>>>>
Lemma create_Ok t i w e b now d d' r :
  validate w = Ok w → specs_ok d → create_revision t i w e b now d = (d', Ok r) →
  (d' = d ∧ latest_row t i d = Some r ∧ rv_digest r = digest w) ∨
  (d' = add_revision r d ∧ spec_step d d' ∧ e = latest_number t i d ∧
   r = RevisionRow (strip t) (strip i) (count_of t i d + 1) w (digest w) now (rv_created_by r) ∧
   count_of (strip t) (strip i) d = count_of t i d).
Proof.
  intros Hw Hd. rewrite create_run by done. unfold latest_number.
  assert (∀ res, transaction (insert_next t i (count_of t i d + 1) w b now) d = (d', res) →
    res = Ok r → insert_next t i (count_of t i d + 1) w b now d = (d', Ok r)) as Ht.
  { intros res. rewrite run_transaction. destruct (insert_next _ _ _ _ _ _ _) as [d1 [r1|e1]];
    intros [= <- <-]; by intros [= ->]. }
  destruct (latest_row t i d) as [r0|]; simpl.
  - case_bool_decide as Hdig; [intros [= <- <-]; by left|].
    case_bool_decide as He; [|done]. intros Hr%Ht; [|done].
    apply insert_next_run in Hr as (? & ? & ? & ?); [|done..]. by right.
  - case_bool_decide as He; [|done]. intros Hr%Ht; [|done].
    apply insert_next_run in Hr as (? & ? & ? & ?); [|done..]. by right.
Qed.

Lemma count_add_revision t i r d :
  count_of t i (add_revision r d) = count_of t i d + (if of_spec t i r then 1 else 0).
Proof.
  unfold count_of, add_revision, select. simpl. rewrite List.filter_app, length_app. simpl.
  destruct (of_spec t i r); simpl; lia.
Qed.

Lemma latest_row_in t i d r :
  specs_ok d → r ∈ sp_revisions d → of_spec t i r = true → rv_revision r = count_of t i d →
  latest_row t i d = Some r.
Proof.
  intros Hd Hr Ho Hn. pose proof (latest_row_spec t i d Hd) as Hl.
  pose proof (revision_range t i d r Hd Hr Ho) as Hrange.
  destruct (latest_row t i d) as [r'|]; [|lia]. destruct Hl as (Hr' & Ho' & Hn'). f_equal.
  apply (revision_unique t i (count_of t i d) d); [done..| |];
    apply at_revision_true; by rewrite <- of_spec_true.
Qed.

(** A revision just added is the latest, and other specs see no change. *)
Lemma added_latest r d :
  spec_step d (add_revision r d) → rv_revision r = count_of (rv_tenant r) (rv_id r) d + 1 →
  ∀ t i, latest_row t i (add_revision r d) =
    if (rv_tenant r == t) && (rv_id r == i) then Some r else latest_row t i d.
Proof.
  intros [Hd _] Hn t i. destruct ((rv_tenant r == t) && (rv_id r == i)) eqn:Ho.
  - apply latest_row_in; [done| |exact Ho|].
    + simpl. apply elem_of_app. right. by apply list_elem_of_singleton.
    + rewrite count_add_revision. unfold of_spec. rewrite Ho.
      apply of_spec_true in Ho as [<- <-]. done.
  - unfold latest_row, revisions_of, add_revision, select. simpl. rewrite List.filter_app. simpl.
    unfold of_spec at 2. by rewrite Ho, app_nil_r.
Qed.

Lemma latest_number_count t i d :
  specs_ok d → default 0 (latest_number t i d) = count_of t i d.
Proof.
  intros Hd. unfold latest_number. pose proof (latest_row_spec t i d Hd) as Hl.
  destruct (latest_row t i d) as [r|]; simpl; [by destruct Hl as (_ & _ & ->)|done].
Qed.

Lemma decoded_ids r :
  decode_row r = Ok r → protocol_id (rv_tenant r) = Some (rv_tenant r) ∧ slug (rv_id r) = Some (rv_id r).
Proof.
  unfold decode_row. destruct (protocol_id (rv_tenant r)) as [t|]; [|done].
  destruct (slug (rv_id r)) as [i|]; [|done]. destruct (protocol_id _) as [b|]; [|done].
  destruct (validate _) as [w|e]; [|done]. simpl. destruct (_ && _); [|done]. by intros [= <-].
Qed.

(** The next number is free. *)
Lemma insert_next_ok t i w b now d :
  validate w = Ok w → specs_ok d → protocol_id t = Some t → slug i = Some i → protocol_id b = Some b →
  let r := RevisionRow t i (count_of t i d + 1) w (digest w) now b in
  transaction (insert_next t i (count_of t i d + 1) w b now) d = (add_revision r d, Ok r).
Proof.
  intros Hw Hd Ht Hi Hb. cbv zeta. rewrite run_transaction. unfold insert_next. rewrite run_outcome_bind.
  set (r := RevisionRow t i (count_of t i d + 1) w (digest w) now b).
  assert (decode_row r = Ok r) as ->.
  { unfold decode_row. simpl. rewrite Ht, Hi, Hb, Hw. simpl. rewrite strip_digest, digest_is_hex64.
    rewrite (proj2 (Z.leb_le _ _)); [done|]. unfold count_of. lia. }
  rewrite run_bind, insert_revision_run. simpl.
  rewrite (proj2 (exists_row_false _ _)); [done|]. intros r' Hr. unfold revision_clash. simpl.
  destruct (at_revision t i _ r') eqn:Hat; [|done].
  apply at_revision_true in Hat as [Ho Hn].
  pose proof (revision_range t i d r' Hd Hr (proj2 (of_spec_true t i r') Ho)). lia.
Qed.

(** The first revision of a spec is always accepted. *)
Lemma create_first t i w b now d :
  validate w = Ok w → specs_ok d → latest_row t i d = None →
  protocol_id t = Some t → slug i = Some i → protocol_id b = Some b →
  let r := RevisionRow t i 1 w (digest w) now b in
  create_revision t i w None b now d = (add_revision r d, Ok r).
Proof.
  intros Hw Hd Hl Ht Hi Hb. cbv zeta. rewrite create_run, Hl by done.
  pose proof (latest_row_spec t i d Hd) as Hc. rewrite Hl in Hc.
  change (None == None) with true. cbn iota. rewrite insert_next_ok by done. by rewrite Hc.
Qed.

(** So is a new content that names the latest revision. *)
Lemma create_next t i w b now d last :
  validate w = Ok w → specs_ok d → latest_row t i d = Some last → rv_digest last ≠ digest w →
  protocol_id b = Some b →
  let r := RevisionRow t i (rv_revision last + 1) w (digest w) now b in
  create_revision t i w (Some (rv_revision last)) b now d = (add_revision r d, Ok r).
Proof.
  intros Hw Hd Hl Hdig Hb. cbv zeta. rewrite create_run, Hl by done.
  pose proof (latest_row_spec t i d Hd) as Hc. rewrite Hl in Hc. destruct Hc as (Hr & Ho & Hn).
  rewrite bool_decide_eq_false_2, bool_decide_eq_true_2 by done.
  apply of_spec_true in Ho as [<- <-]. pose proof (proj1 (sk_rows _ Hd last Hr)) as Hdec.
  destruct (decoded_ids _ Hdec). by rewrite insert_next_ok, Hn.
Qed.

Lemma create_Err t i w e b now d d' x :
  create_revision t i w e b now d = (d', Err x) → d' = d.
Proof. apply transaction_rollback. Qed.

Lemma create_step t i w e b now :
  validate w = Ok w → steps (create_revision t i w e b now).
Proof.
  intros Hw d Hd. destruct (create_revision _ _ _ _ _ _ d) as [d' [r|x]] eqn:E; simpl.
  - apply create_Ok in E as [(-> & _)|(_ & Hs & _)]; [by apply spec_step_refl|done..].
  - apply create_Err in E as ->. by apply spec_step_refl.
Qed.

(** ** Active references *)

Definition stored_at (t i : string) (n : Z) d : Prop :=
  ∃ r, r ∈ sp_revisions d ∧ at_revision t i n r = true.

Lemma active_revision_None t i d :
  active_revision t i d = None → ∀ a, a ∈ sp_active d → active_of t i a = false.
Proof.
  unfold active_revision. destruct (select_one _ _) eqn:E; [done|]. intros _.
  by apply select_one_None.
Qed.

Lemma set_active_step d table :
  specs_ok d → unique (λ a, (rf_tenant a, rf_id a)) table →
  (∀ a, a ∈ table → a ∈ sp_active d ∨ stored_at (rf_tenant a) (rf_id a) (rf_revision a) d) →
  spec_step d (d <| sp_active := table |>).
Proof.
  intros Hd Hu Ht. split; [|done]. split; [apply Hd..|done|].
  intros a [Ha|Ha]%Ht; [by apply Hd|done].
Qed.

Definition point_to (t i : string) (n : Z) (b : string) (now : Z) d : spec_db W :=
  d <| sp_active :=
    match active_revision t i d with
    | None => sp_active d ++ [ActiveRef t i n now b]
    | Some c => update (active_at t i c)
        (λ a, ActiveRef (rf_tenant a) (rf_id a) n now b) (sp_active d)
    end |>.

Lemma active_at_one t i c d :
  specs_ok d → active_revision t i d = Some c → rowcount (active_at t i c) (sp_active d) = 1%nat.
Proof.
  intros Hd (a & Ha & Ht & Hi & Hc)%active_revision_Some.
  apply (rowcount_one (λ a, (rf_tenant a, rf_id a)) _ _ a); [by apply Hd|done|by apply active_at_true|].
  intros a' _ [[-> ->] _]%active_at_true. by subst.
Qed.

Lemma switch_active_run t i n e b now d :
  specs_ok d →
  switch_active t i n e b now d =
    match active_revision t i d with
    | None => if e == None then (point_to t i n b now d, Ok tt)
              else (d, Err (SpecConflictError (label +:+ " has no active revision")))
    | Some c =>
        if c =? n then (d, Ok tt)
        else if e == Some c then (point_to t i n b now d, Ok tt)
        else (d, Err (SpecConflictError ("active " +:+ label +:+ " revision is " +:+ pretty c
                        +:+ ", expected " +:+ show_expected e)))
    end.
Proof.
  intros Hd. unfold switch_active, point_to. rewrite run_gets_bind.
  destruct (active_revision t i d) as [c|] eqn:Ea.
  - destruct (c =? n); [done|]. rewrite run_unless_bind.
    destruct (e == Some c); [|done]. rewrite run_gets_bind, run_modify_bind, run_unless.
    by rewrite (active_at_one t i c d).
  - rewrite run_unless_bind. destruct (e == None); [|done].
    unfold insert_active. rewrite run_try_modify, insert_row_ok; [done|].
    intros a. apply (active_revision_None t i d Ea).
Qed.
<<<<
>>>>
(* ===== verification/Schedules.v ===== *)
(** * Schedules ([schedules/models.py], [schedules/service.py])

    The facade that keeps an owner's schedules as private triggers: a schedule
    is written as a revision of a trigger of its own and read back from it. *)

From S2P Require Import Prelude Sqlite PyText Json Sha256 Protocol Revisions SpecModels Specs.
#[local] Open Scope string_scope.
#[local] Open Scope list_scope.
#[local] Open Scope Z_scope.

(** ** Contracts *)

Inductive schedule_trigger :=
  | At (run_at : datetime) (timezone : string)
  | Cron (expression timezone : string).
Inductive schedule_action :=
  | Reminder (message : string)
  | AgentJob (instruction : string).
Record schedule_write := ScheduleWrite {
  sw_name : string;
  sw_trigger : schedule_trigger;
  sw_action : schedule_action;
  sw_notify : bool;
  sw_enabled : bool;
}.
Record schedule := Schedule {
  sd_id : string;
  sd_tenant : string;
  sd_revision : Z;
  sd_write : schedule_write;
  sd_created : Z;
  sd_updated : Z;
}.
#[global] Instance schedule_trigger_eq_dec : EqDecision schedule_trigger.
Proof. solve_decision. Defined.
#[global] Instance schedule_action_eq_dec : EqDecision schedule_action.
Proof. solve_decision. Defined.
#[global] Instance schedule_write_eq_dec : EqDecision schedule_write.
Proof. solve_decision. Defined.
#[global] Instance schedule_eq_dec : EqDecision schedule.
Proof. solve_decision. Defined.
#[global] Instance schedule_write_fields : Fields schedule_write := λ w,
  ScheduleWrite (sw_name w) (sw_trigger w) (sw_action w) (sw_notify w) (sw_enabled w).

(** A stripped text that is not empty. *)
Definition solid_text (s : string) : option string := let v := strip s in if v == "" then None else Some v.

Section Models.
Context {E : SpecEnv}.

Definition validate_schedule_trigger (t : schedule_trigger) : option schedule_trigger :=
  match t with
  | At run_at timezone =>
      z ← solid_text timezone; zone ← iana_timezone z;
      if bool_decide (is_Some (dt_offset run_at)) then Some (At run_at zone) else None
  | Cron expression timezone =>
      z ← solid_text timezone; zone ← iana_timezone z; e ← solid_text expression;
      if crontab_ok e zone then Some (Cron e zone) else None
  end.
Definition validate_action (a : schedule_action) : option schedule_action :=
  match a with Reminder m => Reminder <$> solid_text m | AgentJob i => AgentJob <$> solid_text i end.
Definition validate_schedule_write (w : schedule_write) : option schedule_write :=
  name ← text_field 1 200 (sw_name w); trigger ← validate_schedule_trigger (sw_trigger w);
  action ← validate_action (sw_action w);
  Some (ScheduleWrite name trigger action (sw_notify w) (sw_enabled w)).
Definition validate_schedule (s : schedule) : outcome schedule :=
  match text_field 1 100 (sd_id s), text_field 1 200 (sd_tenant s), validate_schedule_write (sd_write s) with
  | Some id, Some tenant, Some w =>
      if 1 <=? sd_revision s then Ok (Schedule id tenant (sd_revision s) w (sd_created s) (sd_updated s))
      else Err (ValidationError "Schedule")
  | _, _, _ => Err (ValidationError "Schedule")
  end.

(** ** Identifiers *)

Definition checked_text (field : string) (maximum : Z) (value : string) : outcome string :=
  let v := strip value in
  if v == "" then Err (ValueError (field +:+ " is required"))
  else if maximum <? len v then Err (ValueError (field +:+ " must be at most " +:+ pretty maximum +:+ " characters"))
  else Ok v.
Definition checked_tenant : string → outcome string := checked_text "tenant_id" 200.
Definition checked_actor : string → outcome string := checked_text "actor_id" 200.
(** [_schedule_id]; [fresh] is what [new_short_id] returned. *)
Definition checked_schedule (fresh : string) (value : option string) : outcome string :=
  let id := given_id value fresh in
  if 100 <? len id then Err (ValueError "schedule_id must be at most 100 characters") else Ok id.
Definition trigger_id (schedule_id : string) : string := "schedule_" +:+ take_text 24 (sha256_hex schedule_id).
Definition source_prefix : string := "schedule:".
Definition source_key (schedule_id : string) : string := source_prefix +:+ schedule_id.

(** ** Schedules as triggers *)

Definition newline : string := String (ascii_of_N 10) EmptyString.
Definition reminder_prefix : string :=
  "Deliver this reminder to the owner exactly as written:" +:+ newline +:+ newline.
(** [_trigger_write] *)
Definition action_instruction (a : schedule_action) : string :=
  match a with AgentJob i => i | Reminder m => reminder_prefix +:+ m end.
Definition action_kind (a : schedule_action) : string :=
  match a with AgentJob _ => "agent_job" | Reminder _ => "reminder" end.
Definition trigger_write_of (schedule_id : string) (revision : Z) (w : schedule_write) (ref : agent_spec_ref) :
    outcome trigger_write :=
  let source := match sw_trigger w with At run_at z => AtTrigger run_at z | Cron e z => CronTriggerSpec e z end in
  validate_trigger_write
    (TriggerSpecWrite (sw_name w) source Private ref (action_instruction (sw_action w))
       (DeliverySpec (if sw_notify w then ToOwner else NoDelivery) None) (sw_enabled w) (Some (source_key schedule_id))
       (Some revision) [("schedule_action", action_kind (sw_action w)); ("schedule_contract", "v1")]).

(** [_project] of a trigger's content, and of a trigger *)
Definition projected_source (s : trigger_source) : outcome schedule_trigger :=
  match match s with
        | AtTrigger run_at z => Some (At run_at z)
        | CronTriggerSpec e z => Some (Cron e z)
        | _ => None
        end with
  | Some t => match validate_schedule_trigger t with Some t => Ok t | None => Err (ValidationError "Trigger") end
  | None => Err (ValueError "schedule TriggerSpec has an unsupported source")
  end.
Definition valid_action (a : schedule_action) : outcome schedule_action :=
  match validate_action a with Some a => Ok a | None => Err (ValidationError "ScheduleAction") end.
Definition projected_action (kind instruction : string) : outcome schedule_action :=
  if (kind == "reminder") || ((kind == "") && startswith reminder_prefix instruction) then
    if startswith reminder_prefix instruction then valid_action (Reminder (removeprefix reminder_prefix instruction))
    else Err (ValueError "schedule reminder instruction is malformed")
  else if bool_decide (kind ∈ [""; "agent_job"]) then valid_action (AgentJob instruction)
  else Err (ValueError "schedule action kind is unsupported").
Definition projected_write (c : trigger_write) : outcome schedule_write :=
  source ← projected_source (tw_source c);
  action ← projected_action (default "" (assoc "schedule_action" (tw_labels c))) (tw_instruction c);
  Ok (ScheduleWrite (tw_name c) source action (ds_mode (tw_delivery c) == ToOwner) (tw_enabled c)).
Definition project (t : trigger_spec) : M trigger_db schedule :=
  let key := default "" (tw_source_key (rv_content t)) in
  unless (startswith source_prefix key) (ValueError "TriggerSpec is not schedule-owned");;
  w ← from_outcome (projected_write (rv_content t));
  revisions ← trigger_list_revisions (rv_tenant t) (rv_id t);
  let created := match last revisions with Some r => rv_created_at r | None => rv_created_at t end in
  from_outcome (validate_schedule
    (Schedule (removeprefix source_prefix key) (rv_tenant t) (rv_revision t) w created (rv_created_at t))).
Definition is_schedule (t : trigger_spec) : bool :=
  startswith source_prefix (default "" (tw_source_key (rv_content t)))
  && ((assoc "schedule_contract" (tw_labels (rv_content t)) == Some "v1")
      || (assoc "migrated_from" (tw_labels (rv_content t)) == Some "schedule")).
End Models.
<<<<
* [TASK TO COMPLETE]:
Give back, word for word, only the lines above from the line holding "reminder instruction is" to the line holding "action kind is", both included.

* [OUTPUT OF THE EXERCISE]:
    else Err (ValueError "schedule reminder instruction is malformed")
  else if bool_decide (kind ∈ [""; "agent_job"]) then valid_action (AgentJob instruction)
  else Err (ValueError "schedule action kind is unsupported").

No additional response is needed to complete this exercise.